Buenos Aires, 15/12/2017, edición Nº 1857

Pondrán una placa para recordar la masacre del Pabellón 7 de Devoto

Un grupo de investigadores y de organismos de DD.HH. colocará una placa en la cárcel de Devoto. Es alusiva al asesinato de 65 presos comunes, muertos a tiros o calcinados en marzo de 1978. (Ciudad de Buenos Aires) El 14 de marzo de 1978, al menos 65 presos murieron asfixiados, calcinados o baleados en el Pabellón 7 de Devoto, en lo que se llamó el “Motín de los Colchones”. Un...

Un grupo de investigadores y de organismos de DD.HH. colocará una placa en la cárcel de Devoto. Es alusiva al asesinato de 65 presos comunes, muertos a tiros o calcinados en marzo de 1978.

(Ciudad de Buenos Aires) El 14 de marzo de 1978, al menos 65 presos murieron asfixiados, calcinados o baleados en el Pabellón 7 de Devoto, en lo que se llamó el “Motín de los Colchones”. Un grupo de investigadores se propuso demostrar que no existió diferencia entre esa masacre y los crímenes de lesa humanidad que hoy se juzgan en diferentes instancias de la Justicia federal y lograr que esas muertes fueran reconocidas como “la Masacre del Pabellón 7”. De algún modo consiguió dar los primeros pasos: el próximo viernes 5, a las 15, colocarán una placa alusiva en la cárcel de Devoto en la que se podrá leer: “Aquí se cometieron crímenes de lesa humanidad durante el terrorismo de Estado”.

El proyecto fue iniciado e impulsado a pulmón por la abogada Claudia Cesaroni, integrante del Cepoc. Su primer paso fue lograr conectarse con un sobreviviente de la masacre, Hugo Cardozo, uno de los detenidos en el pabellón, y que estuvo dispuesto a relatarle su historia. Después de muchas dudas, Cardozo se sumó al proyecto para intentar reconstruir lo que ocurrió aquel día y que, según refirió a Página/12 el propio Cardozo, “hablar del tema me pone la piel de gallina y me da dolor de estómago”.

En el Pabellón 7 alojaban unos 80 presos “comunes”, para diferenciarlos de los detenidos por cuestiones políticas. Una discusión menor con la guardia por el encendido de un televisor, la noche anterior, provocó al día siguiente una sanguinaria matanza que el mito oficial terminó rubricando como un motín, una suerte de levantamiento o protesta, con quema de los colchones colocados por los presos contra la puerta y que, según el relato de Cardozo, fueron encendidos con nafta arrojada desde la galería por la propia guardia.

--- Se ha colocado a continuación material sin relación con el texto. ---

Lemma resource_map_blob_inv g i o : gpu_inv g -> gpu_inv (resource_map_blob g i shm o).1.
Proof.
  intros (Hl & Hr & Hs). unfold resource_map_blob.
  destruct (resources g !! i) as [r|] eqn:Hi; [|done]. destruct (shmem_offset r) eqn:Ho; [done|].
  destruct (try_map (window g) (r_size r)) as [w [e|]] eqn:Et.
  { apply try_map_refused in Et as (T1 & T2 & T3 & T4).
    unfold gpu_inv, res_inv, quota_exact in *. simpl. by rewrite T1, T2, T3, T4. }
  assert (forall g1 w1, dom (resources g) ⊆ live (rutabaga g1) -> resources g1 = resources g ->
    slot_inv (resources g) (mapper g1) -> w1 = quota_release w (r_size r) -> gpu_inv (set_window g1 w1)) as Hback.
  { intros g1 w1 Hl1 E1 Hs1 ->. unfold gpu_inv. simpl. rewrite E1. split_and!; [done| |done].
    by eapply res_inv_refund. }
  pose proof (proj1 Hr i r Hi) as Hrok. pose proof (fun b => unmapped_owns _ _ _ b Hi Hrok Ho) as Hno.
  destruct (rb_map_info _ _) as [info|]; [|by apply Hback].
  destruct (_ <? saturating_add _ _ _); [by apply Hback|].
  set (g0 := set_window g w). set (a := shm_guest_addr shm ⊕ o).
  destruct (place_frame g0 i a (r_size r)) as (F1 & F2 & F3 & F4).
  destruct (place g0 i a (r_size r)) as [g1 pl]. simpl in *.
  destruct pl.
  - unfold gpu_inv. simpl. rewrite F1, F2, F3. split_and!.
    + rewrite dom_insert_lookup_L by done. by etrans.
    + by eapply res_inv_map.
    + by apply slot_inv_same.
  - destruct (publish_slot g1 i a (r_size r)) as [g2 ok] eqn:Ep.
    apply publish_slot_spec in Ep as (P1 & P2 & P3). rewrite F1, F2, F3 in *.
    destruct ok; simpl.
    + destruct P3 as (P3 & h & k & Hm). unfold gpu_inv. simpl. rewrite P1, P3. split_and!.
      * rewrite dom_insert_lookup_L by done. etrans; [exact Hl|]. by etrans.
      * by eapply res_inv_map.
      * by eapply slot_inv_map.
    + destruct P3 as (P3 & Hm). unfold gpu_inv. rewrite P1, P3. split_and!.
      * etrans; [exact Hl|]. by etrans.
      * by eapply res_inv_refund.
      * destruct Hm as [->|(h & k & Hm)]; [done|]. eapply slot_inv_mapper; [done|by eapply map_fails].
Qed.

Lemma owns_relabel m i r s j a :
  m !! i = Some r -> owns (<[i := with_scanouts r s]> m) j a <-> owns m j a.
Proof.
  intros Hi. rewrite owns_insert. unfold owns. split.
  - intros [(-> & Hx & Ha)|[_ H]]; [|done]. by exists r.
  - intros (r' & Hr' & Hx & Ha). destruct (decide (j = i)) as [->|Hne]; [|right; by eauto].
    simplify_eq. by left.
Qed.

Lemma relabel_inv g i r s :
  gpu_inv g -> resources g !! i = Some r ->
  gpu_inv (set_resources g (<[i := with_scanouts r s]> (resources g))).
Proof.
  intros (Hl & Hr & Hs) Hi. unfold gpu_inv. simpl. split_and!.
  - by rewrite dom_insert_lookup_L.
  - eapply res_inv_same; [done..| |done|done]. by apply (proj1 Hr i r).
  - destruct Hs as [H1 H2].
    split; [|intros Hrl; destruct (H2 Hrl)]; repeat setoid_rewrite (fun j a => owns_relabel _ i r s j a Hi); done.
Qed.

Lemma set_scanout_inv g s i : gpu_inv g -> gpu_inv (set_scanout g s i).1.
Proof.
  intros Hinv. unfold set_scanout. destruct (scanouts g !! _) as [old|]; [|done].
  set (g1 := detach_scanout g old s).
  assert (gpu_inv g1) as H1.
  { subst g1. destruct old as [o|]; [|done]. simpl. destruct (resources g !! o) as [r|] eqn:Hr; [|done].
    by apply relabel_inv. }
  clearbody g1. destruct (i =? 0); [by eapply gpu_inv_frame|].
  destruct (resources g1 !! i) as [r|] eqn:Hr; [|done]. simpl.
  eapply gpu_inv_frame; [by eapply relabel_inv|done..].
Qed.

Lemma rendered_inv g c : gpu_inv g -> live (rutabaga g) ⊆ live c.1 -> gpu_inv (rendered g c).1.
Proof. intros. by eapply gpu_inv_frame. Qed.

Lemma fence_handler_frame g f :
  let g' := fence_handler g f in
  resources g' = resources g /\ window g' = window g /\ mapper g' = mapper g /\ rutabaga g' = rutabaga g /\
  scanouts g' = scanouts g.
Proof. unfold fence_handler. destruct (signal_fence _ _) as [fs [|d l]]; done. Qed.

Lemma retire_frame g x :
  let g' := retire_context_fences g x in
  resources g' = resources g /\ window g' = window g /\ mapper g' = mapper g /\ rutabaga g' = rutabaga g /\
  scanouts g' = scanouts g.
Proof. unfold retire_context_fences. destruct (drop_context_fences _ _) as [fs [|d l]]; done. Qed.

Lemma fence_handler_inv g f : gpu_inv g -> gpu_inv (fence_handler g f).
Proof.
  intros H. destruct (fence_handler_frame g f) as (E1 & E2 & E3 & E4 & _).
  eapply gpu_inv_frame; [exact H|done..|]. by rewrite E4.
Qed.

Lemma create_context_inv g x i n : gpu_inv g -> gpu_inv (create_context g x i n).1.
Proof.
  intros H. unfold create_context. pose proof (create_context_live (rutabaga g) x i n).
  destruct (rb_create_context _ _ _ _) as [r []]; by eapply gpu_inv_frame.
Qed.

Lemma destroy_context_inv g x : gpu_inv g -> gpu_inv (destroy_context g x).1.
Proof.
  intros H. unfold destroy_context. pose proof (destroy_context_live (rutabaga g) x) as Hl.
  destruct (rb_destroy_context _ _) as [r []]; [|by eapply gpu_inv_frame]. simpl.
  destruct (retire_frame (set_rutabaga g r) x) as (E1 & E2 & E3 & E4 & _).
  eapply gpu_inv_frame; [exact H|done..|]. simpl. by rewrite E4.
Qed.

Lemma submit_command_inv g x c f : gpu_inv g -> gpu_inv (submit_command g x c f).1.
Proof.
  intros H. unfold submit_command. simpl. pose proof (submit_live (rutabaga g) x c f).
  destruct (rb_submit _ _ _ _) as [r ok]. by eapply gpu_inv_frame.
Qed.

Lemma create_fence_inv g f : gpu_inv g -> gpu_inv (create_fence g f).1.
Proof.
  intros H. unfold create_fence. pose proof (create_fence_live (rutabaga g) f).
  destruct (rb_create_fence _ _) as [r ok]. by eapply gpu_inv_frame.
Qed.

Lemma process_fence_inv g ring id idx len : gpu_inv g -> gpu_inv (process_fence g ring id idx len).1.
Proof. intros H. unfold process_fence. case_match; [done|]. by eapply gpu_inv_frame. Qed.

Lemma attach_backing_inv g i v : gpu_inv g -> gpu_inv (attach_backing g i v).1.
Proof.
  intros H. unfold attach_backing. destruct (sglist_to_rutabaga_iovecs _ _); [|done].
  apply rendered_inv; [done|apply attach_backing_live].
Qed.

Lemma VirtioGpu_new_inv r p q ds n v :
  slots p = ∅ -> gpu_inv (VirtioGpu_new r p q ds n v lim max).
Proof.
  intros Hp. unfold gpu_inv, res_inv, slot_inv. simpl. rewrite Hp, dom_empty_L.
  assert (forall i a, ~ owns ∅ i a) as Hno by (intros i a (r' & Hr' & _); by rewrite lookup_empty in Hr').
  split_and!; try done; try apply map_Forall_empty; try set_solver.
  { intros [? ?]. unfold quota_exact. simpl. rewrite !sum_map_empty. lia. }
  all: try (intros _; split; intros; exfalso; by eapply Hno).
Qed.

End Inv.

(** * Scanouts *)

Lemma enable_bit s k j : 0 <= k -> 0 <= j -> Z.testbit (scanouts_enable s k) j = Z.testbit s j || (j =? k).
Proof.
  intros Hk Hj. unfold scanouts_enable. rewrite Z.lor_spec, Z.shiftl_1_l, Z.pow2_bits_eqb by done.
  by rewrite (Z.eqb_sym k).
Qed.

Lemma disable_bit s k j :
  0 <= k < 32 -> 0 <= j -> is_word 32 s -> Z.testbit (scanouts_disable s k) j = Z.testbit s j && negb (j =? k).
Proof.
  intros Hk Hj Hs. unfold scanouts_disable. rewrite Z.shiftl_1_l.
  rewrite lnotw_ldiff; [|lia|done|].
  - by rewrite Z.ldiff_spec, Z.pow2_bits_eqb, (Z.eqb_sym k) by lia.
  - unfold is_word. split; [apply Z.pow_nonneg; lia|apply Z.pow_lt_mono_r; lia].
Qed.

Lemma disable_word s k : is_word 32 s -> is_word 32 (scanouts_disable s k).
Proof. by apply land_word. Qed.

Lemma enable_word s k : 0 <= k < 32 -> is_word 32 s -> is_word 32 (scanouts_enable s k).
Proof.
  intros Hk Hs. unfold scanouts_enable. apply lor_range; [lia|done|].
  unfold is_word. rewrite Z.shiftl_1_l. split; [apply Z.pow_nonneg; lia|apply Z.pow_lt_mono_r; lia].
Qed.

Section Scan.
Context {M R P Q : Type} {HM : GuestMemory M} {HR : Rutabaga R} {HC : RutabagaConsts}
  {HP : HostMemoryMapper P} {HQ : GpuQueues M Q}.
Implicit Types (g : VirtioGpu R P Q).

(** A resource's bit for a scanout is set only while the scanout shows it. *)
Definition shown g (i : Z) (r : VirtioGpuResource) : Prop :=
  is_word 32 (r_scanouts r) /\
  forall s, 0 <= s -> Z.testbit (r_scanouts r) s = true ->
    s < VIRTIO_GPU_MAX_SCANOUTS /\ scanouts g !! Z.to_nat s = Some (Some i).

Definition scan_inv g : Prop :=
  length (scanouts g) = Z.to_nat VIRTIO_GPU_MAX_SCANOUTS /\ map_Forall (shown g) (resources g).

Lemma shown_none g i r : r_scanouts r = 0 -> shown g i r.
Proof. intros H0. unfold shown. rewrite H0. split; [done|]. intros s _ H. by rewrite Z.bits_0 in H. Qed.

(** An operation that leaves the scanouts and every bit as they were. *)
Lemma scan_inv_frame g g' :
  scan_inv g -> scanouts g' = scanouts g ->
  (forall i r', resources g' !! i = Some r' ->
     r_scanouts r' = 0 \/ exists r, resources g !! i = Some r /\ r_scanouts r = r_scanouts r') ->
  scan_inv g'.
Proof.
  intros [Hl Hf] Es Hr. split; [by rewrite Es|]. intros i r' Hi.
  destruct (Hr i r' Hi) as [H0|(r & Hr0 & Heq)]; [by apply shown_none|].
  destruct (Hf i r Hr0) as [Hw Hb]. unfold shown. rewrite <- Heq, Es. done.
Qed.

Lemma scan_inv_same g g' :
  scan_inv g -> scanouts g' = scanouts g -> resources g' = resources g -> scan_inv g'.
Proof. intros H Es Er. eapply scan_inv_frame; [done..|]. rewrite Er. intros i r' Hi. right. eauto. Qed.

Aquel día, el penal fue sitiado, y mientras el fuego y el humo hacían imposible respirar dentro, los presos que intentaban asomarse a las ventanas enrejadas, a más de dos metros de altura, eran baleados desde el exterior. Murieron 65, muchos por los disparos. Pero la versión oficial siempre sostuvo que se trató de un “motín” y que las muertes se produjeron por asfixia o por quemaduras, concentrando la responsabilidad sobre las propias víctimas. En nada se diferencia aquella masacre de las que ocurrieron en Magdalena, en Santiago del Estero, en Olmos o en Los Hornos. Precisamente, los investigadores se proponen demostrar, en primer lugar, que aquella masacre consistió en una forma de tratamiento con las mismas características que la que se les daba a los presos políticos. Y luego, extender esa demostración al tratamiento actual a los presos “comunes”.

Al proyecto se sumaron Graciela Draguicevich, ex detenida política (aquel día se encontraba en el pabellón de mujeres, justo enfrente del pabellón 7) y de la Asociación Mutual Sentimiento, quien sostiene que el incendio del pabellón fue una puesta en escena del SPF para aterrorizar a los presos políticos, una especie de Guernica, pero también una posible forma de demostración de complicidad del SPF hacia sus jefaturas por entonces militares.

Se sumó, entre otros, Andrea Casamento, de la Asociación Civil de Familiares de Detenidos en Cárceles Federales, y en abril pasado lograron armar un grupo de investigación histórica con estudiantes del Centro Universitario de Devoto (CUD).